- Records to process:
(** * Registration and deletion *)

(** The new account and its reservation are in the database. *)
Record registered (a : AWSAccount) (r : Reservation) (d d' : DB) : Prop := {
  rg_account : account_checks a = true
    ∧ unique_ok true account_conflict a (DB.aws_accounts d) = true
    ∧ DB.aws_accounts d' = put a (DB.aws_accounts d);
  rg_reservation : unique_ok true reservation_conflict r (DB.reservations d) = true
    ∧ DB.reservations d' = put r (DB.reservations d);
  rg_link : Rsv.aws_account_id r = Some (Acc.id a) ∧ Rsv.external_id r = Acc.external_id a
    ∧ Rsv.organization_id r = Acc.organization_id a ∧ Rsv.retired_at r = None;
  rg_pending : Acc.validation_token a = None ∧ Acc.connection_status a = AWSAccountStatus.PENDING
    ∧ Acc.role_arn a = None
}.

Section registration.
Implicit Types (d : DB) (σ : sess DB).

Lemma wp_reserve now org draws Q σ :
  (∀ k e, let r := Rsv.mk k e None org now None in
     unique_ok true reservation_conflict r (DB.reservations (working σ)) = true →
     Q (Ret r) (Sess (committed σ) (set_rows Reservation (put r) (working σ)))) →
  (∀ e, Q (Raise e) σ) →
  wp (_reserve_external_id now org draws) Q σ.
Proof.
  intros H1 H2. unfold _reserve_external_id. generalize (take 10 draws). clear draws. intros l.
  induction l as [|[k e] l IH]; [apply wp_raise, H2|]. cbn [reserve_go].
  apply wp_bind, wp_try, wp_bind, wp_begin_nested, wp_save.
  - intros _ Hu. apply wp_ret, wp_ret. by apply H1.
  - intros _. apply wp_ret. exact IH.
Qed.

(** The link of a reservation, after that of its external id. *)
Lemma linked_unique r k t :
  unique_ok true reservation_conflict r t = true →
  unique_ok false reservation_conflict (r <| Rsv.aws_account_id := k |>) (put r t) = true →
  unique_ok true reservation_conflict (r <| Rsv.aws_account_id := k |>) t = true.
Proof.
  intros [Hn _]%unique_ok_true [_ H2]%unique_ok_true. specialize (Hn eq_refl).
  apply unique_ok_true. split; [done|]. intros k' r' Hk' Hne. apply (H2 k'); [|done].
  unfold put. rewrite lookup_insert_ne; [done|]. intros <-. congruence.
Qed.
--
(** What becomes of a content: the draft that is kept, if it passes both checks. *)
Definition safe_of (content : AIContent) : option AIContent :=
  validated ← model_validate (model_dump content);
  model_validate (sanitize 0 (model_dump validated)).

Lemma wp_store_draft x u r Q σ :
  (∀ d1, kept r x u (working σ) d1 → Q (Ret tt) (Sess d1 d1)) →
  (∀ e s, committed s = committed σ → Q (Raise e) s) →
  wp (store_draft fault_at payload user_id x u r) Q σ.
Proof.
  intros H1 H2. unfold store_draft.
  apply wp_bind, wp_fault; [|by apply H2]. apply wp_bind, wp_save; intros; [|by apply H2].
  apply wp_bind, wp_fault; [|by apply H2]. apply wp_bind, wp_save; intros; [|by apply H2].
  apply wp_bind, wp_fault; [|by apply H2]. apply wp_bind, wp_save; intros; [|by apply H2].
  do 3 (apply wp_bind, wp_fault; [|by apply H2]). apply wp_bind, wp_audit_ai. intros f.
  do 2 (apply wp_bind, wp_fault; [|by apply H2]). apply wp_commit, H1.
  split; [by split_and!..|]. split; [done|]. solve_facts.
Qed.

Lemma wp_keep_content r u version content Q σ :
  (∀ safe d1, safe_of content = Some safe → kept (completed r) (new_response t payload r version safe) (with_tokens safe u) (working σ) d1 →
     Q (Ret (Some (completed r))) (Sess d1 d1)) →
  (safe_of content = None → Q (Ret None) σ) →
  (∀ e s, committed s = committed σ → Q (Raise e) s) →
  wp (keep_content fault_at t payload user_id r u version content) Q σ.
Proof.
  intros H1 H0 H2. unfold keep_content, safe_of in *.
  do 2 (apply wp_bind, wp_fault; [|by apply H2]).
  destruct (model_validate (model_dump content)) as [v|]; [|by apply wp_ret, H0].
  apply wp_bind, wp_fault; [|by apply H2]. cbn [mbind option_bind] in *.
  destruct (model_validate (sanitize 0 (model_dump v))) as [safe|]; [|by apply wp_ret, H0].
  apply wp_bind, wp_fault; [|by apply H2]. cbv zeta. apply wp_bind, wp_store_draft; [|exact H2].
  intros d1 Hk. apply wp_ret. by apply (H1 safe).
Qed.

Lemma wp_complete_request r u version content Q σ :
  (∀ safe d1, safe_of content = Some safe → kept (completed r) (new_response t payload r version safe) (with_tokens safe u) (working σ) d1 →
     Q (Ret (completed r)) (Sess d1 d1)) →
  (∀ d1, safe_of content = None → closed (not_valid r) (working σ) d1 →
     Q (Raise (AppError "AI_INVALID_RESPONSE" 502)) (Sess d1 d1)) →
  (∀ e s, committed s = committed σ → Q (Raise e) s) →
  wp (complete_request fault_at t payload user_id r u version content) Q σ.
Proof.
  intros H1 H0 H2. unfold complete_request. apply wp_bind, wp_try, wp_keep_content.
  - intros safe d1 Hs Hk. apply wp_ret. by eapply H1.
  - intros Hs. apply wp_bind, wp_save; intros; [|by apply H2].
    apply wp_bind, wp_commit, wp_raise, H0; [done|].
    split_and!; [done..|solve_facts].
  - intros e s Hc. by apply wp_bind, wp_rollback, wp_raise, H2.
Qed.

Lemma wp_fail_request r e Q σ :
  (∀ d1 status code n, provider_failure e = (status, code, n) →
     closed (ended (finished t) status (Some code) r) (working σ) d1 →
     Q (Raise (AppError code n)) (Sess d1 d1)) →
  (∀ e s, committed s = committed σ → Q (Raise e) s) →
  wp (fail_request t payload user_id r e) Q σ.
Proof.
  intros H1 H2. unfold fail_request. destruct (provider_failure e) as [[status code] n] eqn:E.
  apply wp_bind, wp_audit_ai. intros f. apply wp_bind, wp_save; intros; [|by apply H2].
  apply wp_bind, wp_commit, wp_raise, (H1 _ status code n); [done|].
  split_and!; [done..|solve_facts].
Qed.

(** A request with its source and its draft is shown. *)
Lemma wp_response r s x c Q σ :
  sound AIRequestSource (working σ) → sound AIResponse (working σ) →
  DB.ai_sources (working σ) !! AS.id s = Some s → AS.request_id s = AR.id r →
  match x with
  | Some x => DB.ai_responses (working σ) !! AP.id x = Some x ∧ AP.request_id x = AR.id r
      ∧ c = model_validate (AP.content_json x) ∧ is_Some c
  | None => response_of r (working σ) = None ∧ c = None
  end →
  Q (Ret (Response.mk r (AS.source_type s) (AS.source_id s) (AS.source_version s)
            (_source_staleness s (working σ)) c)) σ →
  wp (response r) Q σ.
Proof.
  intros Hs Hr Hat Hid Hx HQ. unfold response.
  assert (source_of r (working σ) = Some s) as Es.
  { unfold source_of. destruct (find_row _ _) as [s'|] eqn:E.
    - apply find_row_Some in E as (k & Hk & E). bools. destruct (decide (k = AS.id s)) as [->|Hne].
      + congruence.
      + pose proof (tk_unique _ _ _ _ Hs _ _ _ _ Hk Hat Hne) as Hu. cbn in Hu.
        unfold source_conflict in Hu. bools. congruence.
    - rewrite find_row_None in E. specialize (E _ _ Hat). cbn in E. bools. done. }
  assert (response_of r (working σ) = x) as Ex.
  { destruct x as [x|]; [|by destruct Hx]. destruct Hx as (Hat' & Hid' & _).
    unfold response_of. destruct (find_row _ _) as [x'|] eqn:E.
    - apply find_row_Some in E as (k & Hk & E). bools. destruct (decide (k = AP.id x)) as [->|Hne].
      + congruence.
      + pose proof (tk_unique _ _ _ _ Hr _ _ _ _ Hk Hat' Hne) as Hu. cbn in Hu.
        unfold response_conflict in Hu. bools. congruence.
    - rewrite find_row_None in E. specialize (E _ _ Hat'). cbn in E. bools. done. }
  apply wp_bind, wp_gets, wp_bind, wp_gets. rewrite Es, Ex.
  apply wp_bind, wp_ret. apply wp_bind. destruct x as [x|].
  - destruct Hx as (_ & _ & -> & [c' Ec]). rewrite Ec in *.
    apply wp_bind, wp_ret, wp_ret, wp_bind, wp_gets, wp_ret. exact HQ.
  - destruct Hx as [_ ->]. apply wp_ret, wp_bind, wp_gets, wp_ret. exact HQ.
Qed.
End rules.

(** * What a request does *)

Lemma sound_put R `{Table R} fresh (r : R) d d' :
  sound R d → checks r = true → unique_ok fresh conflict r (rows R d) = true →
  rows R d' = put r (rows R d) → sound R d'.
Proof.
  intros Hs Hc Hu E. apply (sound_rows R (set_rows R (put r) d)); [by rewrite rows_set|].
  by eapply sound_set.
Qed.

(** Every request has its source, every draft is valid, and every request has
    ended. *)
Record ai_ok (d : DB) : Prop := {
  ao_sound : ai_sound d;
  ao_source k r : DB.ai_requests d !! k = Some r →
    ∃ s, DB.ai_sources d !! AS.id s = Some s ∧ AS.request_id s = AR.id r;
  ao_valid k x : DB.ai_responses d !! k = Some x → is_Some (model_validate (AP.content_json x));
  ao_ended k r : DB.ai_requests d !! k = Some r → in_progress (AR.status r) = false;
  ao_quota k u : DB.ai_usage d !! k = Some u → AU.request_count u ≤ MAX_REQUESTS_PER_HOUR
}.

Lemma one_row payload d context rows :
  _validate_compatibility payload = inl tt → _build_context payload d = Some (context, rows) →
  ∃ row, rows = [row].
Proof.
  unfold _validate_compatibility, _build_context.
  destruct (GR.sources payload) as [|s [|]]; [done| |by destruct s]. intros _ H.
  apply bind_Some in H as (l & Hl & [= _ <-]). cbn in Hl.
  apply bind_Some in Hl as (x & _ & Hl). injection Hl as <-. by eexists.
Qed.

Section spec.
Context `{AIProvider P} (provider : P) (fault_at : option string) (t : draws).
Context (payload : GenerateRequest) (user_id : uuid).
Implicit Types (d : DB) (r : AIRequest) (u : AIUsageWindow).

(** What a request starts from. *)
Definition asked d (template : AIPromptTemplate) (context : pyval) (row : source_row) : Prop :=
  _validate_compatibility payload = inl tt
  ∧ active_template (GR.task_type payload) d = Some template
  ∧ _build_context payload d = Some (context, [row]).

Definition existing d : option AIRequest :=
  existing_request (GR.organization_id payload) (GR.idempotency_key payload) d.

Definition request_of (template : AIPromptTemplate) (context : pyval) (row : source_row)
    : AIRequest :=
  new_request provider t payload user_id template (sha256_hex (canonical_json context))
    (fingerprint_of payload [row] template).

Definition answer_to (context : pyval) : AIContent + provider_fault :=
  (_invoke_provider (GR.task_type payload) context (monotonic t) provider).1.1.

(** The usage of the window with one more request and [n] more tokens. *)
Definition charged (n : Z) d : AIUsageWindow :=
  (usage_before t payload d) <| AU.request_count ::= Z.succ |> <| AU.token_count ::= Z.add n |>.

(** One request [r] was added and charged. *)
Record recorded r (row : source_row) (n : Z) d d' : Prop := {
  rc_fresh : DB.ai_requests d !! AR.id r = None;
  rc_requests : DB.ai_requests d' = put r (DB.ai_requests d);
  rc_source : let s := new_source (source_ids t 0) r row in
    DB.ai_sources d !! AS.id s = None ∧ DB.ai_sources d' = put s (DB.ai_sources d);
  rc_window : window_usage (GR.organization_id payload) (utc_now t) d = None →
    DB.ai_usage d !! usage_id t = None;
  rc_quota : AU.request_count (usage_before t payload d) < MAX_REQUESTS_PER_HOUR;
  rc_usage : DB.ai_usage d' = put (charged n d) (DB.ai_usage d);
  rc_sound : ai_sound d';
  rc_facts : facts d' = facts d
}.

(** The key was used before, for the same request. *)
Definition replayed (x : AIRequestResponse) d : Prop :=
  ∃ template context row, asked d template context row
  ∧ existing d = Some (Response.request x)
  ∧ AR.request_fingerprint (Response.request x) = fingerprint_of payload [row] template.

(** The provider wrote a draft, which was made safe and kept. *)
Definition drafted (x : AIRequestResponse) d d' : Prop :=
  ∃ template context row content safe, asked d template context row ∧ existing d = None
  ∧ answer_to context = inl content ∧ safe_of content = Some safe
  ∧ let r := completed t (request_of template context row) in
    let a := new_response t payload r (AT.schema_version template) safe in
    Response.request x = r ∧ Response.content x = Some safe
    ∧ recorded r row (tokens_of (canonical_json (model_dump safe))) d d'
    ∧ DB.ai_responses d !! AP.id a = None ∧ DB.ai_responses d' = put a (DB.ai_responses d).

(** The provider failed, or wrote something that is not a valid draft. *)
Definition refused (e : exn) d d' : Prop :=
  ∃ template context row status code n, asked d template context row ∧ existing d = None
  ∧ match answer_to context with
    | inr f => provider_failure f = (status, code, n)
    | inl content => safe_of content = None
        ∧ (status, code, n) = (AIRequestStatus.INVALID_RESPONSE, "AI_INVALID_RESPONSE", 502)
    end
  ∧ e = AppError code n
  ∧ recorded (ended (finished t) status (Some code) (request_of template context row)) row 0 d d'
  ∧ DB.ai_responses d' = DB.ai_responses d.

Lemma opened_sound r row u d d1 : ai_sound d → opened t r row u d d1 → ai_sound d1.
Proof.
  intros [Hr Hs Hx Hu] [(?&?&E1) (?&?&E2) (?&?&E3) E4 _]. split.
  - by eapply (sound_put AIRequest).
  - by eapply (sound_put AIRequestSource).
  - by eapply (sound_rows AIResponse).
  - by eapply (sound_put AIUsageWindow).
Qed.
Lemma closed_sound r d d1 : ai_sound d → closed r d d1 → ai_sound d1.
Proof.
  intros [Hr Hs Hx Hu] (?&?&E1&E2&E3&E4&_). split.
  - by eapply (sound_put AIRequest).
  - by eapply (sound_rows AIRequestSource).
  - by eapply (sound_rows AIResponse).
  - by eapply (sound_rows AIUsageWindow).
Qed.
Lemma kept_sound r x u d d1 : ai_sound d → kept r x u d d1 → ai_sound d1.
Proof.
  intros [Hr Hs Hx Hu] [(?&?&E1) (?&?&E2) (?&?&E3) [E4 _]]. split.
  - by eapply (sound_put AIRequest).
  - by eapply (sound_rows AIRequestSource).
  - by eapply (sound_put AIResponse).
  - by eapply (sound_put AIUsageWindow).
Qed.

- What needs to be done:
Return only the lines between the one holding "(fingerprint_of payload [row] template)." and the one holding "(** One request [r] was added and charged. *)", inclusive, exactly as they appear above.

- Exercise result:
    (fingerprint_of payload [row] template).

Definition answer_to (context : pyval) : AIContent + provider_fault :=
  (_invoke_provider (GR.task_type payload) context (monotonic t) provider).1.1.

(** The usage of the window with one more request and [n] more tokens. *)
Definition charged (n : Z) d : AIUsageWindow :=
  (usage_before t payload d) <| AU.request_count ::= Z.succ |> <| AU.token_count ::= Z.add n |>.

(** One request [r] was added and charged. *)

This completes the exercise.